*EXERCISE DIRECTIONS:*
Count every line in the following entries that holds the word "Samples". Only the number should be given.

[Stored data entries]
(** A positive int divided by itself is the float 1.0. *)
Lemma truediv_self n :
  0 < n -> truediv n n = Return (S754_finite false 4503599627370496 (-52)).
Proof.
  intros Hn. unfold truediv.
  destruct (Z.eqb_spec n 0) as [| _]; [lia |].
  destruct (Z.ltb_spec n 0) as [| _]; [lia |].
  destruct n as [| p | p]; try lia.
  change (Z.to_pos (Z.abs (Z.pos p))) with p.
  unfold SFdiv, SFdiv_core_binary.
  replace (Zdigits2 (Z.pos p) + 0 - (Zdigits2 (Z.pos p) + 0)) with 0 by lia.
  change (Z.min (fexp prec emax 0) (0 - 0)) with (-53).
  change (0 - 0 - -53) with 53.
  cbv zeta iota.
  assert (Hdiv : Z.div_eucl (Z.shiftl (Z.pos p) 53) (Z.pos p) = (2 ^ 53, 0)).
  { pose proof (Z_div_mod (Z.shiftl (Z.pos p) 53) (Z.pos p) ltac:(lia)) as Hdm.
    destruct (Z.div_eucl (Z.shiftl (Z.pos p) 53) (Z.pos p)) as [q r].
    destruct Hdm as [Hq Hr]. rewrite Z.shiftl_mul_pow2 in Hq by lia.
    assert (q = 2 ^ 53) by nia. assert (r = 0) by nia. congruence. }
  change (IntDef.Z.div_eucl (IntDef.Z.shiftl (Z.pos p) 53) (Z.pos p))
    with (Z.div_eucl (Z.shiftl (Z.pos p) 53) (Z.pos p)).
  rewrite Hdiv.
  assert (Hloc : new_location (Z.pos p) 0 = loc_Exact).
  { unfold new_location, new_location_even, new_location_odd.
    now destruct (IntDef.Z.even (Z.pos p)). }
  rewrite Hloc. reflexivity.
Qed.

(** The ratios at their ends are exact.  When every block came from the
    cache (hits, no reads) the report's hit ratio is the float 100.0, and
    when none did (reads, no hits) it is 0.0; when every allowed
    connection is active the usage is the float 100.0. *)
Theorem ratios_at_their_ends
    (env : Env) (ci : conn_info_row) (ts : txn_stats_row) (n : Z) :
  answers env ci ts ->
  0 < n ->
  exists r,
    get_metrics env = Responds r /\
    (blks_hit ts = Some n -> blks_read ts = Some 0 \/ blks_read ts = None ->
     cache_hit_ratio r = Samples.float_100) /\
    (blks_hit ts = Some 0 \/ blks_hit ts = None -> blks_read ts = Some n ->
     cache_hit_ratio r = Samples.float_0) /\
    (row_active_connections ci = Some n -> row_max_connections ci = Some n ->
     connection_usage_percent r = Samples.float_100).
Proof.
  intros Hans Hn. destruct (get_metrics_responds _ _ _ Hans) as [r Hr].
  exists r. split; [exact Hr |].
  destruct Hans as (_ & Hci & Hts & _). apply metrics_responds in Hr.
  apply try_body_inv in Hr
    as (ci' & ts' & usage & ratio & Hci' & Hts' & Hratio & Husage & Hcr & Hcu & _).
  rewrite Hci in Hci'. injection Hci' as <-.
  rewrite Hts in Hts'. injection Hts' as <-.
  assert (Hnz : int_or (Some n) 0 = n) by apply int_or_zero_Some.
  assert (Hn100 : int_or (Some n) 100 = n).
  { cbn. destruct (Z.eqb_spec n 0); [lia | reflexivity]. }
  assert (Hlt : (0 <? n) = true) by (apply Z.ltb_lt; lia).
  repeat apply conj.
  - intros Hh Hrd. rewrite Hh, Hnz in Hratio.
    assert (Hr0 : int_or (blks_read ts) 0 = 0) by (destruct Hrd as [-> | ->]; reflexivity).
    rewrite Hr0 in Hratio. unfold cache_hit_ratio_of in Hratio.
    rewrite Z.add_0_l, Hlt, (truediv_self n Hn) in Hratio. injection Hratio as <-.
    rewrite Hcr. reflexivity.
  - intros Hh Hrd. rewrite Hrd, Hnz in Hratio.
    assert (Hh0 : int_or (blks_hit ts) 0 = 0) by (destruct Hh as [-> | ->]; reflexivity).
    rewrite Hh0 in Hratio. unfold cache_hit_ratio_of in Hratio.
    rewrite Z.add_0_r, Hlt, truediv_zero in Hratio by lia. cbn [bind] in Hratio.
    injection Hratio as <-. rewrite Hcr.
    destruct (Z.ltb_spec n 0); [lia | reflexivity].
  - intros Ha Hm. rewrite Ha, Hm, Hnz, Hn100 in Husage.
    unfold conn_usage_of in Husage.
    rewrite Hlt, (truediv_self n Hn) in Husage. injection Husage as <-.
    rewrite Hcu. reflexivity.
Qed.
* * *
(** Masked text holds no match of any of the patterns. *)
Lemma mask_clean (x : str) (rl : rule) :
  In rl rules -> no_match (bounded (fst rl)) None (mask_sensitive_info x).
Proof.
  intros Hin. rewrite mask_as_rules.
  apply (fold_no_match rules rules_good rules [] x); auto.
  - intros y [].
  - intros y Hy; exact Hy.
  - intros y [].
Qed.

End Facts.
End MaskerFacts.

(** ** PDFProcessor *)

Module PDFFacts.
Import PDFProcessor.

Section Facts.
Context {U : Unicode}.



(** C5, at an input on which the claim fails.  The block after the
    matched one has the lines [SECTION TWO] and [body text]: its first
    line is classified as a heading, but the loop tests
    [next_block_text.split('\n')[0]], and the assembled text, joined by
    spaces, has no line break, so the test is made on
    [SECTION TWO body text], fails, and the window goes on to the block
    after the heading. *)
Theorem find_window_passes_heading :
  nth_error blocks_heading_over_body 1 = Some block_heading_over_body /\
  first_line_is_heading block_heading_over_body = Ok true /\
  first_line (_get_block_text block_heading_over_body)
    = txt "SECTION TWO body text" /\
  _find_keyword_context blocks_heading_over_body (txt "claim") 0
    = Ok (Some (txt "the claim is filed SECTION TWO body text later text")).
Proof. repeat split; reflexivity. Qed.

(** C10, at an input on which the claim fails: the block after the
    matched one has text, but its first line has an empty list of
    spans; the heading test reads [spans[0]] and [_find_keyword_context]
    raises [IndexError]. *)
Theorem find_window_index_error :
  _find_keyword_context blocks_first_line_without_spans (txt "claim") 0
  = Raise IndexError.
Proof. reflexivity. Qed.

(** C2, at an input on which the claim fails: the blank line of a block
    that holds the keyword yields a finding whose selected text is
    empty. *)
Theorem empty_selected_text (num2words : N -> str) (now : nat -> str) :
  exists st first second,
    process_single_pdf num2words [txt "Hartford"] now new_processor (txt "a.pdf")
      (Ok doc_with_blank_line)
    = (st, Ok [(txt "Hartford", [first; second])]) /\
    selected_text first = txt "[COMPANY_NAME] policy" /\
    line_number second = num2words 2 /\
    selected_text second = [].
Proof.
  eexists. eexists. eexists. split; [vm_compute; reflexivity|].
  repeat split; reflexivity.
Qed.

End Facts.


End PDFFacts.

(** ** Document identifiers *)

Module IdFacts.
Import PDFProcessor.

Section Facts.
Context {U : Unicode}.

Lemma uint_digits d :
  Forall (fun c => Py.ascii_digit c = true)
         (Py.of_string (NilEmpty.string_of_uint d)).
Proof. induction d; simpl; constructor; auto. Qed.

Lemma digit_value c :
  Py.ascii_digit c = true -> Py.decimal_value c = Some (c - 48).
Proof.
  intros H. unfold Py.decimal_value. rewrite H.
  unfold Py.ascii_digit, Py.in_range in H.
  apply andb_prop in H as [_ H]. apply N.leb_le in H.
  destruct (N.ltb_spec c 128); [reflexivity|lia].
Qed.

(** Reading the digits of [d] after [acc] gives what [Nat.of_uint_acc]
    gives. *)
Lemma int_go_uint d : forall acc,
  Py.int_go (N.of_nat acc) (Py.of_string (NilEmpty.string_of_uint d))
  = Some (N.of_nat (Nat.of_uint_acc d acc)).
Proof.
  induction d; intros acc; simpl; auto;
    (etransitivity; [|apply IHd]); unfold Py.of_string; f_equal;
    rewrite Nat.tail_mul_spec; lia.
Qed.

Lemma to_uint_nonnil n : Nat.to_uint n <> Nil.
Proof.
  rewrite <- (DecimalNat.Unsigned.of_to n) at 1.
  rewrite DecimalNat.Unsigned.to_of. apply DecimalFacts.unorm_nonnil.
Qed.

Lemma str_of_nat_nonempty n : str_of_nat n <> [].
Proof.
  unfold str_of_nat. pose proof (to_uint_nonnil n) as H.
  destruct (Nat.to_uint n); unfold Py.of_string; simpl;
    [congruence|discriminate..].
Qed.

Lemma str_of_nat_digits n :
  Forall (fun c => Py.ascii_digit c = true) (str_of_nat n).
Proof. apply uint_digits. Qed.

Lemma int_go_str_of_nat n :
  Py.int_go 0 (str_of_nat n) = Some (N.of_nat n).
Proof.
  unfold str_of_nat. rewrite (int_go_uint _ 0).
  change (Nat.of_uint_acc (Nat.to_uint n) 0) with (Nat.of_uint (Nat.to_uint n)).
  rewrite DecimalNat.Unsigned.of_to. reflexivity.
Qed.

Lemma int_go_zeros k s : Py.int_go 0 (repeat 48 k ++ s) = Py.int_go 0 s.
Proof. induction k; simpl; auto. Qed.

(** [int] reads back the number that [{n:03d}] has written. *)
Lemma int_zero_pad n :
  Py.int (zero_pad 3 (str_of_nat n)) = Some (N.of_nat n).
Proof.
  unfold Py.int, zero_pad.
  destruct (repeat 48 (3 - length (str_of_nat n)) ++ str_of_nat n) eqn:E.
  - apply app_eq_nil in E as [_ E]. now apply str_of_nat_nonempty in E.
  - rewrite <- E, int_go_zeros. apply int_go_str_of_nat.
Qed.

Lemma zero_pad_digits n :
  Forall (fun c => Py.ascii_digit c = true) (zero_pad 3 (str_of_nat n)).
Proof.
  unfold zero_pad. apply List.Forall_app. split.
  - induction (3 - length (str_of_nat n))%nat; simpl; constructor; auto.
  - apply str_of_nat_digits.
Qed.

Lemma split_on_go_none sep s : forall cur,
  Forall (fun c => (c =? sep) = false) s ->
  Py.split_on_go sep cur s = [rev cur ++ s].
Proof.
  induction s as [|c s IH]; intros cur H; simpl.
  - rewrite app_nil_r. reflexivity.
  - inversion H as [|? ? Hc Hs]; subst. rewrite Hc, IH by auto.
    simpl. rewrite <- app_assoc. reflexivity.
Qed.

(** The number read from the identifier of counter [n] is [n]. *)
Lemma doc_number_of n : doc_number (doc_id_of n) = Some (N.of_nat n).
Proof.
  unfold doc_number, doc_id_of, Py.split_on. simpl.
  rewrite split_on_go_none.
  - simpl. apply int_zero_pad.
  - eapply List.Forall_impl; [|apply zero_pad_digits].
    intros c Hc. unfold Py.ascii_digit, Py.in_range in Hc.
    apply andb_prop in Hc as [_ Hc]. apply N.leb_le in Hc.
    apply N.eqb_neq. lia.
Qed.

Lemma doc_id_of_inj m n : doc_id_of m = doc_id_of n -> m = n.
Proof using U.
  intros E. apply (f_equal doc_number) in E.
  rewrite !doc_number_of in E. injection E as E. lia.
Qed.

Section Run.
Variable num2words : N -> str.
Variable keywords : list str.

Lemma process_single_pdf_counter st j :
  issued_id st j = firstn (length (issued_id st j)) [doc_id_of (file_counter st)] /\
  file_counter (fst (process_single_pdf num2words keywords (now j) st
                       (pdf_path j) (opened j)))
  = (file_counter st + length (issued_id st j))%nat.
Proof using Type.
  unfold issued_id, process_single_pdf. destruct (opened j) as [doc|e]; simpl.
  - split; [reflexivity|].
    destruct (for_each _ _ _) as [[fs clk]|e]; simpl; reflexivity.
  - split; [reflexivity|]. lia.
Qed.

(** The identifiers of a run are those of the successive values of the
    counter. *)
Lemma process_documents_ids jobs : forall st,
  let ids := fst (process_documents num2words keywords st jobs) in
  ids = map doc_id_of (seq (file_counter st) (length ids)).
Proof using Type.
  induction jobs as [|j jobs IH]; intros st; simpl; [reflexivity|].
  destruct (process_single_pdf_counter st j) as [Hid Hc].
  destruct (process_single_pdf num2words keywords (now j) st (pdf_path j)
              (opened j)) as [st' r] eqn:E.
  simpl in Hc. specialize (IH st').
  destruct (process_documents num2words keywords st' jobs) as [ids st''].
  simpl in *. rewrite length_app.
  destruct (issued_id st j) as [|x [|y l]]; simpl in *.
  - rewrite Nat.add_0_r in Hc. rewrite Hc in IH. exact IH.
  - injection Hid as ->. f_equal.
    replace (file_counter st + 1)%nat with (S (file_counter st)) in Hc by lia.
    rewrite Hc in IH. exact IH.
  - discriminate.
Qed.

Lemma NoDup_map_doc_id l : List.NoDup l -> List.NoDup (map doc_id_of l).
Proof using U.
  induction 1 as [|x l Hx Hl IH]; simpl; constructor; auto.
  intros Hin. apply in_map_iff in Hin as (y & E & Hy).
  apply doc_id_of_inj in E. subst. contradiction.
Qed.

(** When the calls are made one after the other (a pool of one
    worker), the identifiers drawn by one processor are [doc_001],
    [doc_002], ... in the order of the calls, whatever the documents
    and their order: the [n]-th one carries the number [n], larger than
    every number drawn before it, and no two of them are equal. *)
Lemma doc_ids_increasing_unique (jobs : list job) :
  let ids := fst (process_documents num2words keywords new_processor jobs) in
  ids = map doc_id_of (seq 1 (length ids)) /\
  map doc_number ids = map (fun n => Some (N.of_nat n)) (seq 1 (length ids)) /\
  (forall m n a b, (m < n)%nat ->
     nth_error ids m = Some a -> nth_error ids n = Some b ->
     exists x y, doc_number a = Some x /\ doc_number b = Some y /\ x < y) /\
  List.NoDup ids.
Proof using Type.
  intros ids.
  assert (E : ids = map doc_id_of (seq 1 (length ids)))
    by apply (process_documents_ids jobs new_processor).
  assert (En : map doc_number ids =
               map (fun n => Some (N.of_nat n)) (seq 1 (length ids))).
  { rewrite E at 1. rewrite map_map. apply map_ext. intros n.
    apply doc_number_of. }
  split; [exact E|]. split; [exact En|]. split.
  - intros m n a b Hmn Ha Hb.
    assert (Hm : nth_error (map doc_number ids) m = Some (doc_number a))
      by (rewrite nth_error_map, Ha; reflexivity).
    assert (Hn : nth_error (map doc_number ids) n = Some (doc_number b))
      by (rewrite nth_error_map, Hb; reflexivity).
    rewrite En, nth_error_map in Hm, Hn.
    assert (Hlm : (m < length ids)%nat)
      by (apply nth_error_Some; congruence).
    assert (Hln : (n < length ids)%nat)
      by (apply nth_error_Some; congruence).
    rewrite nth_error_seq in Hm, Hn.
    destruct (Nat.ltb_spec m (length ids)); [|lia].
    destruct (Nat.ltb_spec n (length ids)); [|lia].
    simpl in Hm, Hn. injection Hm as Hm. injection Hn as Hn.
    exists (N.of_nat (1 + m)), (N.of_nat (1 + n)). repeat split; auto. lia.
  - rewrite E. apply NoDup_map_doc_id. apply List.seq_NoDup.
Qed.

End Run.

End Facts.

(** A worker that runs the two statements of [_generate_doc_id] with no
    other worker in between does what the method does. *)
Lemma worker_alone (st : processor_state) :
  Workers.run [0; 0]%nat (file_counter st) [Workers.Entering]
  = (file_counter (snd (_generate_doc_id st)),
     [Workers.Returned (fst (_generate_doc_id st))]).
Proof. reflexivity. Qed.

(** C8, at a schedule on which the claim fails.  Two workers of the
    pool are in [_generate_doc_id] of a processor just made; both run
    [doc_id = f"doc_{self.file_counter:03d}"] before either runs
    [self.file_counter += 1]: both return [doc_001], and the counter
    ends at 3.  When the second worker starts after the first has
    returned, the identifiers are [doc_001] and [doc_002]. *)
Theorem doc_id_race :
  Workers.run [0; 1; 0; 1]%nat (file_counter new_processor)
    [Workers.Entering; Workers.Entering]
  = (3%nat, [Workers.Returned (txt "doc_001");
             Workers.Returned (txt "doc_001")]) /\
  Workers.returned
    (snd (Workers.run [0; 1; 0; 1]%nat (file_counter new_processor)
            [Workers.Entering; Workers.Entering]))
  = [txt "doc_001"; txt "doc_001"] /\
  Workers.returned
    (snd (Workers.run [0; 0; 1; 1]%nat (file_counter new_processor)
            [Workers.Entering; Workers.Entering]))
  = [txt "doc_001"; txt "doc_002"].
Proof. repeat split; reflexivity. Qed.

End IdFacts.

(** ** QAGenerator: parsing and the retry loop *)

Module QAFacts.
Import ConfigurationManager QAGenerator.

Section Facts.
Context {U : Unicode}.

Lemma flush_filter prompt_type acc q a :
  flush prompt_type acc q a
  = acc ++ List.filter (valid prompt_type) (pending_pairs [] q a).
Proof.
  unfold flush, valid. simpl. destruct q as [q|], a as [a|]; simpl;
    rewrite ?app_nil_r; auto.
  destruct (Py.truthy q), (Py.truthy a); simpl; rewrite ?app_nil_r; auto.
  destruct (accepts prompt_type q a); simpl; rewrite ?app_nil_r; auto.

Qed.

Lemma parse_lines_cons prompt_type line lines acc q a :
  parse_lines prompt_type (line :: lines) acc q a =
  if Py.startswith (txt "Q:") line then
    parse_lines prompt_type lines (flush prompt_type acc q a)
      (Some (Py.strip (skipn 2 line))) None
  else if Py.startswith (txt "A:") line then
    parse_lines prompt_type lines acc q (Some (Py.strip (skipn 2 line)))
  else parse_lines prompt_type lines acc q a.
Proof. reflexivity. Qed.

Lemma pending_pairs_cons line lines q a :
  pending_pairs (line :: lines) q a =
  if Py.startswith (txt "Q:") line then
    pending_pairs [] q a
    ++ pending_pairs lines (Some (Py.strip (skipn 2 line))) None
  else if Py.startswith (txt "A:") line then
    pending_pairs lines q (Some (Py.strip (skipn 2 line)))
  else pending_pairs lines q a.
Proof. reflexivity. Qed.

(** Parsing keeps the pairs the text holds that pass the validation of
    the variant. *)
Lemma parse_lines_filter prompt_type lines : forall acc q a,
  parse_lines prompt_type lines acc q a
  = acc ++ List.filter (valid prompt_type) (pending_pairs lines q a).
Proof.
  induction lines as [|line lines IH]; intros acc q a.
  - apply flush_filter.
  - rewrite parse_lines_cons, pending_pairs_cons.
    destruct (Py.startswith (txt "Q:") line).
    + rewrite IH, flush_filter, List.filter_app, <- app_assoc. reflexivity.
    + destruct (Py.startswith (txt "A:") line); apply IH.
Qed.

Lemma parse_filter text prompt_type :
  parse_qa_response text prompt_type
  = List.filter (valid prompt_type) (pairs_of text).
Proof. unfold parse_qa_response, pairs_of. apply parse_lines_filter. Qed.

*RESPONSE TO THIS EXERCISE:*
3